Old Stuff: Classification v Categorization
June 21, 2005
When I was in school I took an Information Architecture class that required a readings journal. Some of those entries deserve revision. (PPB)
I was, at the time, especially in the difference, similarities and interrelationships between classification and categorization. What follows began life as Studer: Classification v. Categorization. The first version was written November, 2001. (PPC)
Studer, P.A. (1977). Classification as a general systems construct. In B.M. Fry & C.A. Shepherd (Comp.) Information management in the 1980's: Proceedings of the [40th] ASIS Annual Meeting, Chicago, Illinois, September 26-October 1, 1977 (pp. 67, C6-C14, A1-A9). White Plains, NY: Knowledge Industry for American Society for Information Science. (PPD)
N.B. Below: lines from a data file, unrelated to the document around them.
(* ===== verification/Runtime.v ===== *)
(** * The runtime ([runtime/edge_runtime.hpp])

    [EdgeRuntime] owns a control, a sensor and a monitor thread and is called from
    any number of other threads.  A thread is a program counter at its next
    access to shared state; each step performs one such access (an atomic load or
    store, a critical section of the pool, of the queue, of the machine or of the
    life cycle, a counter) on the shared members.  Blocking calls have no step
    while they block.  Clock readings, expired timeouts and sensor samples are
    inputs of the steps. *)
From stdpp Require Import gmap.
From S2P Require Import Prelude Double Domain Fsm Metrics Pool Queue Interfaces.

Local Open Scope Z_scope.

Inductive PublishResult :=
| Pub_published | Pub_not_running | Pub_pool_exhausted
| Pub_queue_full | Pub_queue_timeout | Pub_queue_closed.

#[export] Instance PublishResult_eq_dec : EqDecision PublishResult.
Proof. solve_decision. Defined.

Definition kEventPoolCapacity : nat := 256.
Definition kEventQueueCapacity : nat := 128.

Record PooledEvent := MkPooled {
  event : Event;
  created_at : Z        (* steady_clock, in nanoseconds *)
}.

(** The periods and the timeout, in milliseconds.  They only say when a wait may end;
    the steps below let it end at any time. *)
Record RuntimeConfig := MkRuntimeConfig {
  sample_period : Z;
  monitor_period : Z;
  event_push_timeout : Z;
  rc_protection : ProtectionConfig
}.

Definition default_runtime_config : RuntimeConfig := MkRuntimeConfig 100 1000 10 default_config.

(** ** Program counters *)

(** [publish(event)] *)
Inductive Publish :=
| PubLoad (e : Event)                           (* [accepting_events_.load()] *)
| PubCreate (e : Event)                         (* [pool_.try_create(...)] *)
| PubPush (e : Event) (h : Handle)              (* [queue_.wait_push(std::move(pooled_event), ...)] *)
| PubDrop (h : Handle) (r : PublishResult)      (* the refused argument is destroyed *)
| PubCount (r : PublishResult)                  (* [record_published()] or [record_dropped()] *)
| PubReturn (r : PublishResult).

(** [control_loop()] *)
Inductive Control :=
| CtlNone                                       (* not started *)
| CtlPop                                        (* [queue_.wait_pop()] *)
| CtlLatency (h : Handle)                       (* reads [created_at] and the clock *)
| CtlHandle (h : Handle) (latency : Z)          (* [machine_.handle(event_handle->event)] *)
| CtlProcessed (h : Handle) (latency : Z) (changed : bool)
| CtlTransition (h : Handle)                    (* [record_transition()] *)
| CtlRelease (h : Handle)                       (* end of the loop body: [~Handle] *)
| CtlDone.

(** [sensor_loop(token)] and [monitor_loop(token)] *)
Inductive Sensor :=
| SnsNone | SnsCheck | SnsPublish (p : Publish) | SnsWait | SnsDone.
Inductive Monitor :=
| MonNone | MonWait | MonTick | MonDone.

(** A thread that calls [publish], [start] or [stop].  In [stop], [r] is what the
    publication of the shutdown event returned, which the code discards. *)
Inductive Client :=
| ClIdle
| ClPublish (p : Publish)
| StartLock | StartAccept | StartRun | StartControl
| StartPublish (p : Publish) | StartSelfTest (p : Publish) | StartSensor | StartMonitor
| StopLock | StopPublish (p : Publish) | StopAccept (r : PublishResult)
| StopWait (r : PublishResult) | StopSensor (r : PublishResult) | StopMonitor (r : PublishResult)
| StopJoinSensor (r : PublishResult) | StopJoinMonitor (r : PublishResult)
| StopClose (r : PublishResult) | StopJoinControl (r : PublishResult)
| StopRunning (r : PublishResult) | StopReturned (r : PublishResult).

Section Runtime.
Context {P Q : Type} `{!ObjectPool P PooledEvent} `{!EventQueue Q Handle}.
Context (protection : ProtectionConfig).

(** The shared members.  [log_pushed] and [log_handled] are history variables:
    the events pushed to the queue and the events given to the machine. *)
Record Shared := MkShared {
  r_pool : P;
  r_queue : Q;
  machine_ : MotorStateMachine;
  metrics_ : RuntimeMetrics;
  lifecycle_locked : bool;          (* held by a [start] in progress *)
  started_ : bool;
  stopped_ : bool;
  accepting_events_ : bool;
  running_ : bool;
  sensor_stop : bool;               (* the stop state of [sensor_thread_] *)
  monitor_stop : bool;
  log_pushed : list Event;
  log_handled : list Event
}.

Record System := MkSystem {
  shared : Shared;
  control : Control;
  sensor : Sensor;
  monitor : Monitor;
  clients : list Client
}.

Definition runtime_init (n : nat) : System :=
  MkSystem
    (MkShared op_init eq_init (machine_init protection) metrics_init
       false false false false false false false [] [])
    CtlNone SnsNone MonNone (replicate n ClIdle).

(** ** Updates of one member *)

Definition set_pool (p : P) (s : Shared) : Shared :=
  MkShared p (r_queue s) (machine_ s) (metrics_ s) (lifecycle_locked s) (started_ s) (stopped_ s)
    (accepting_events_ s) (running_ s) (sensor_stop s) (monitor_stop s) (log_pushed s) (log_handled s).
Definition set_queue (q : Q) (s : Shared) : Shared :=
  MkShared (r_pool s) q (machine_ s) (metrics_ s) (lifecycle_locked s) (started_ s) (stopped_ s)
    (accepting_events_ s) (running_ s) (sensor_stop s) (monitor_stop s) (log_pushed s) (log_handled s).
Definition set_metrics (m : RuntimeMetrics) (s : Shared) : Shared :=
  MkShared (r_pool s) (r_queue s) (machine_ s) m (lifecycle_locked s) (started_ s) (stopped_ s)
    (accepting_events_ s) (running_ s) (sensor_stop s) (monitor_stop s) (log_pushed s) (log_handled s).
Definition set_machine (e : Event) (m : MotorStateMachine) (s : Shared) : Shared :=
  MkShared (r_pool s) (r_queue s) m (metrics_ s) (lifecycle_locked s) (started_ s) (stopped_ s)
    (accepting_events_ s) (running_ s) (sensor_stop s) (monitor_stop s) (log_pushed s)
    (log_handled s ++ [e]).
Definition log_push (e : Event) (s : Shared) : Shared :=
  MkShared (r_pool s) (r_queue s) (machine_ s) (metrics_ s) (lifecycle_locked s) (started_ s)
    (stopped_ s) (accepting_events_ s) (running_ s) (sensor_stop s) (monitor_stop s)
    (log_pushed s ++ [e]) (log_handled s).
Definition set_flags (locked started stopped accepting running sensor monitor : bool) (s : Shared)
  : Shared :=
  MkShared (r_pool s) (r_queue s) (machine_ s) (metrics_ s) locked started stopped
    accepting running sensor monitor (log_pushed s) (log_handled s).

Definition set_lock (b : bool) (s : Shared) : Shared :=
  set_flags b (started_ s) (stopped_ s) (accepting_events_ s) (running_ s) (sensor_stop s)
    (monitor_stop s) s.
Definition set_started (s : Shared) : Shared :=
  set_flags (lifecycle_locked s) true (stopped_ s) (accepting_events_ s) (running_ s) (sensor_stop s)
    (monitor_stop s) s.
Definition set_stopped (s : Shared) : Shared :=
  set_flags (lifecycle_locked s) (started_ s) true (accepting_events_ s) (running_ s) (sensor_stop s)
    (monitor_stop s) s.
Definition set_accepting (b : bool) (s : Shared) : Shared :=
  set_flags (lifecycle_locked s) (started_ s) (stopped_ s) b (running_ s) (sensor_stop s)
    (monitor_stop s) s.
Definition set_running (b : bool) (s : Shared) : Shared :=
  set_flags (lifecycle_locked s) (started_ s) (stopped_ s) (accepting_events_ s) b (sensor_stop s)
    (monitor_stop s) s.
Definition stop_sensor (s : Shared) : Shared :=
  set_flags (lifecycle_locked s) (started_ s) (stopped_ s) (accepting_events_ s) (running_ s) true
    (monitor_stop s) s.
Definition stop_monitor (s : Shared) : Shared :=
  set_flags (lifecycle_locked s) (started_ s) (stopped_ s) (accepting_events_ s) (running_ s)
    (sensor_stop s) true s.

(** ** The threads, one access per step *)

(** The [switch] of [publish]. *)
Definition push_result (r : QueuePushResult) : PublishResult :=
  match r with
  | pushed => Pub_published
  | full => Pub_queue_full
  | timeout => Pub_queue_timeout
  | closed => Pub_queue_closed
  end.

Definition count_publish (r : PublishResult) (m : RuntimeMetrics) : RuntimeMetrics :=
  if decide (r = Pub_published) then record_published m else record_dropped m.

Definition publish_step (now : Z) (expired : bool) (pc : Publish) (s : Shared)
  : option (Publish * Shared) :=
  match pc with
  | PubLoad e =>
      if negb (accepting_events_ s) then Some (PubReturn Pub_not_running, s)
      else Some (PubCreate e, s)
  | PubCreate e =>
      let '(p, h) := op_create (MkPooled e now) (r_pool s) in
      if negb (handle_valid h) then Some (PubCount Pub_pool_exhausted, set_pool p s)
      else Some (PubPush e h, set_pool p s)
  | PubPush e h =>
      match eq_push expired h (r_queue s) with
      | None => None                               (* waiting on [not_full_] *)
      | Some (q, pushed) => Some (PubCount Pub_published, log_push e (set_queue q s))
      | Some (q, r) => Some (PubDrop h (push_result r), set_queue q s)
      end
  | PubDrop h r => Some (PubCount r, set_pool (op_drop h (r_pool s)) s)
  | PubCount r => Some (PubReturn r, set_metrics (count_publish r (metrics_ s)) s)
  | PubReturn r => None
  end.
The Studer article suggests there is a lack of consistency in the literature in the use of the terms classification and categorization. Studer uses the terms carelessly, especially when quoting: while he uses the term classification in his own text the quoted text uses category. (PPE)
Studer makes it sound like the process of creating classifications is a step following the creation or identification of categories. This conflicts with my interpretations. (PPF)
In my view classification is an artificial (synthetic, non-fundamental) process by which we organize things for presentation or later access. It involves the arbitrary creation of a group of classes which have explicit definitions and may be arranged in a hierarchy. In other words a class is strictly defined and once inhabited the inhabitants can be enumerated. (PPG)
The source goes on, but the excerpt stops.